OMG. I'm still frigging sick.

Last month it was the creeping crud of the lungs and I thought I was getting over it except for that crud hacking cough. And now it's moved to my frigging head. I can't breathe my nose. I'M A MOUTH BREATHER. I CAN'T STAND MOUTH BREATHING. IT'S UNNATURAL AND IDIOTIC. See this guy? He's a mouth breather. That is not a look that says, "Hey! I'm quick on my feet! Capable of throwing out the number pi in conversation or even determining my left hand from my other left hand."

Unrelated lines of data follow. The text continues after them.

(** * Avant Gallery server: the user routes

    A shallow embedding of [app/routes/user_routes.js]: the seven Express
    handlers (view-artists, sign-up, sign-in, change-password, update-artist,
    sign-out, show) written as promise chains over a document store, with the
    properties of the authentication and profile flow proved about them.

    Layout: JavaScript values, errors and promises; the world the handlers
    run in (store, entropy, call trace); the external collaborators (User
    model, bcrypt, crypto, bearer middleware); the handlers; the theorems. *)

From Stdlib Require Import List String Ascii Bool Arith NArith ZArith Lia Floats.
From Stdlib.Strings Require Import Byte.
Import ListNotations.

Local Open Scope string_scope.
Local Open Scope list_scope.

Set Warnings "-register-all".

(* ================================================================== *)
(** ** JavaScript values *)
(* ================================================================== *)

(** The values the handlers touch: what [JSON.parse] puts in [req.body]
    (numbers are IEEE doubles), the [Buffer] that [crypto.randomBytes]
    returns and the [ObjectId] the store assigns. *)
Inductive value : Type :=
| VUndefined
| VNull
| VBool (b : bool)
| VNum (x : float)
| VStr (s : string)
| VArr (items : list value)
| VObj (props : list (string * value))
| VBuffer (bytes : list byte)
| VObjectId (n : nat).

(** [ToBoolean]: what [!v] and [v || d] test. *)
Definition truthy (v : value) : bool :=
  match v with
  | VUndefined | VNull => false
  | VBool b => b
  | VNum x => negb (PrimFloat.eqb x 0%float || PrimFloat.is_nan x)
  | VStr s => negb (String.eqb s "")
  | VArr _ | VObj _ | VBuffer _ | VObjectId _ => true
  end.

(** [a === b] for two values held by different properties of a parsed
    body. Primitives compare by value; objects, arrays and buffers compare
    by reference, and two properties of a freshly parsed body never hold
    the same reference. *)
Definition strict_eq (a b : value) : bool :=
  match a, b with
  | VUndefined, VUndefined => true
  | VNull, VNull => true
  | VBool x, VBool y => Bool.eqb x y
  | VNum x, VNum y => PrimFloat.eqb x y
  | VStr x, VStr y => String.eqb x y
  | _, _ => false
  end.

(** [v || d] *)
Definition or_else (v d : value) : value := if truthy v then v else d.

(** Own-property lookup in an object literal; a key that is not there
    reads as [undefined]. *)
Fixpoint assoc (k : string) (props : list (string * value)) : value :=
  match props with
  | [] => VUndefined
  | (k', v) :: rest => if String.eqb k k' then v else assoc k rest
  end.

Fixpoint has_key (k : string) (props : list (string * value)) : bool :=
  match props with
  | [] => false
  | (k', _) :: rest => String.eqb k k' || has_key k rest
  end.

(** [delete obj[k]] *)
Fixpoint delete (k : string) (props : list (string * value))
  : list (string * value) :=
  match props with
  | [] => []
  | (k', v) :: rest =>
      if String.eqb k k' then delete k rest else (k', v) :: delete k rest
  end.

(** [Object.prototype.hasOwnProperty.call(v, k)] *)
Definition owns (v : value) (k : string) : bool :=
  match v with
  | VObj props => has_key k props
  | _ => false
  end.

(* ================================================================== *)
(** ** Errors and promises *)
(* ================================================================== *)

(** Modelled from the spec: the error classes of [lib/custom_errors]
    (BadParams, BadCredentials, NotFound) and of the bearer middleware
    (Unauthorized) are not in the source tree; each is a class with a
    constructor that takes no argument. [TypeError] is the runtime's own,
    [BcryptError] and [StoreError] stand for what the libraries reject
    with. *)
Inductive error : Type :=
| BadParamsError
| BadCredentialsError
| DocumentNotFoundError
| Unauthorized
| TypeError
| BcryptError (message : string)
| StoreError (message : string).

Inductive Result (A : Type) : Type :=
| Ok (a : A)
| Rejected (e : error).
Arguments Ok {A} a.
Arguments Rejected {A} e.

Record User : Type := mkUser {
  _id : nat;
  name : value;
  email : value;
  hashedPassword : value;
  location : value;
  biography : value;
  artwork : value;
  token : value
}.

(** Calls that leave the process, in the order they are made. *)
Inductive event : Type :=
| Find
| FindOne (path : string) (v : value) (found : option User)
| FindById (i : nat) (found : option User)
| Create (doc : value)
| Save (u : User)
| RandomBytes (n : nat) (bytes : list byte)
| Hash (data : value) (rounds : nat)
| Compare (data hash : value) (r : Result bool).

(** What a handler runs in: the stored documents in insertion order, the
    operating system's entropy as an indexed supply of bytes with a
    cursor, and the trace of outside calls, latest first. *)
Record World : Type := mkWorld {
  users : list User;
  entropy : nat -> byte;
  drawn : nat;
  trace : list event
}.

Definition log (e : event) (w : World) : World :=
  mkWorld (users w) (entropy w) (drawn w) (e :: trace w).

Definition set_users (us : list User) (w : World) : World :=
  mkWorld us (entropy w) (drawn w) (trace w).

(** A promise: a computation over the world that settles either way;
    what it did before it rejected stays done. *)
Definition Promise (A : Type) : Type := World -> Result A * World.

Definition resolve {A} (a : A) : Promise A := fun w => (Ok a, w).
Definition throw {A} (e : error) : Promise A := fun w => (Rejected e, w).

(** [p.then(f)] *)
Definition andThen {A B} (p : Promise A) (f : A -> Promise B) : Promise B :=
  fun w =>
    match p w with
    | (Ok a, w') => f a w'
    | (Rejected e, w') => (Rejected e, w')
    end.

Declare Scope promise_scope.
Delimit Scope promise_scope with promise.
Notation "x <- p ;; q" := (andThen p (fun x => q))
  (at level 61, p at next level, right associativity) : promise_scope.
Notation "p ;; q" := (andThen p (fun _ => q))
  (at level 61, right associativity) : promise_scope.
Local Open Scope promise_scope.

(** [v.k]: reading a property of [undefined] or [null] throws. Of the
    other values only object literals have the properties read here. *)
Definition get (v : value) (k : string) : Promise value :=
  match v with
  | VUndefined | VNull => throw TypeError
  | VObj props => resolve (assoc k props)
  | _ => resolve VUndefined
  end.

(** What [v.k] gives when the read does not throw. *)
Definition field (v : value) (k : string) : value :=
  match v with
  | VObj props => assoc k props
  | _ => VUndefined
  end.

(** [record.f] and [record.f = v] where [record] is what a lookup resolved
    to: [null] when nothing was found. *)
Definition member {A} (record : option User) (f : User -> A) : Promise A :=
  match record with
  | None => throw TypeError
  | Some u => resolve (f u)
  end.

Definition assign (record : option User) (f : User -> User)
  : Promise (option User) :=
  match record with
  | None => throw TypeError
  | Some u => resolve (Some (f u))
  end.

Definition set_name (v : value) (u : User) : User :=
  mkUser (_id u) v (email u) (hashedPassword u) (location u) (biography u)
         (artwork u) (token u).
Definition set_location (v : value) (u : User) : User :=
  mkUser (_id u) (name u) (email u) (hashedPassword u) v (biography u)
         (artwork u) (token u).
Definition set_biography (v : value) (u : User) : User :=
  mkUser (_id u) (name u) (email u) (hashedPassword u) (location u) v
         (artwork u) (token u).
Definition set_hashedPassword (v : value) (u : User) : User :=
  mkUser (_id u) (name u) (email u) v (location u) (biography u)
         (artwork u) (token u).
Definition set_token (v : value) (u : User) : User :=
  mkUser (_id u) (name u) (email u) (hashedPassword u) (location u)
         (biography u) (artwork u) v.

(* ================================================================== *)
(** ** The User model and its store *)
(* ================================================================== *)

Module Store.

(** Modelled from the spec: the User model ([app/models/user.js]) and
    the document store behind it are not in the source tree. The spec
    gives a collection of records with a unique id assigned at creation,
    an email whose uniqueness the store enforces, lookups by email and by
    id, and a serialisation that leaves [hashedPassword] out. A document
    holds what the handler assigned to each path. *)
Definition paths (u : User) : list (string * value) :=
  [ ("_id", VObjectId (_id u));
    ("name", name u);
    ("email", email u);
    ("hashedPassword", hashedPassword u);
    ("location", location u);
    ("biography", biography u);
    ("artwork", artwork u);
    ("token", token u) ].

Definition path (k : string) (u : User) : value := assoc k (paths u).

Definition bytes_eqb (a b : list byte) : bool :=
  if list_eq_dec Byte.byte_eq_dec a b then true else false.

(** Equality of a query value with a stored scalar; a query for [null]
    also finds a path that is not set. *)
Definition matches (q stored : value) : bool :=
  match q, stored with
  | VStr a, VStr b => String.eqb a b
  | VNum a, VNum b => PrimFloat.eqb a b
  | VBool a, VBool b => Bool.eqb a b
  | VObjectId a, VObjectId b => Nat.eqb a b
  | VBuffer a, VBuffer b => bytes_eqb a b
  | (VNull | VUndefined), (VNull | VUndefined) => true
  | _, _ => false
  end.

Definition lookup (k : string) (v : value) (us : list User) : option User :=
  List.find (fun u => matches v (path k u)) us.

Definition lookup_id (i : nat) (us : list User) : option User :=
  List.find (fun u => Nat.eqb (_id u) i) us.

(** [User.find()] *)
Definition find : Promise (list User) :=
  fun w => (Ok (users w), log Find w).

(** [User.findOne({ [k]: v })]: the first match, or [null]. *)
Definition findOne (k : string) (v : value) : Promise (option User) :=
  fun w =>
    let found := lookup k v (users w) in
    (Ok found, log (FindOne k v found) w).

(** [User.findById(i)] *)
Definition findById (i : nat) : Promise (option User) :=
  fun w =>
    let found := lookup_id i (users w) in
    (Ok found, log (FindById i found) w).

Definition fresh_id (us : list User) : nat :=
  S (fold_right (fun u m => Nat.max (_id u) m) 0 us).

And really, mouth breathing sometimes happens such as in the case wherein one's nose is clogged up with god knows what, maybe some oompa loompas. But look at google pictures of this guy. (Corey Haim, for the uninformed.) He's always sitting around with his freaking mouth open. I bet he'd make a great venus fly trap.I'm going to start a reality tv show where he sits in my kitchen in the summer and catches flies for me.

At any point, how does he hang around with his mouth open all day? I've been mouth breathing for about a day now and my lips and tongue are all dried up. Think dried up sponge bob. I woke up this morning with a mouth breather film all over my teeth and a mouth breather tongue coating. And mouth breathing makes me thirsty.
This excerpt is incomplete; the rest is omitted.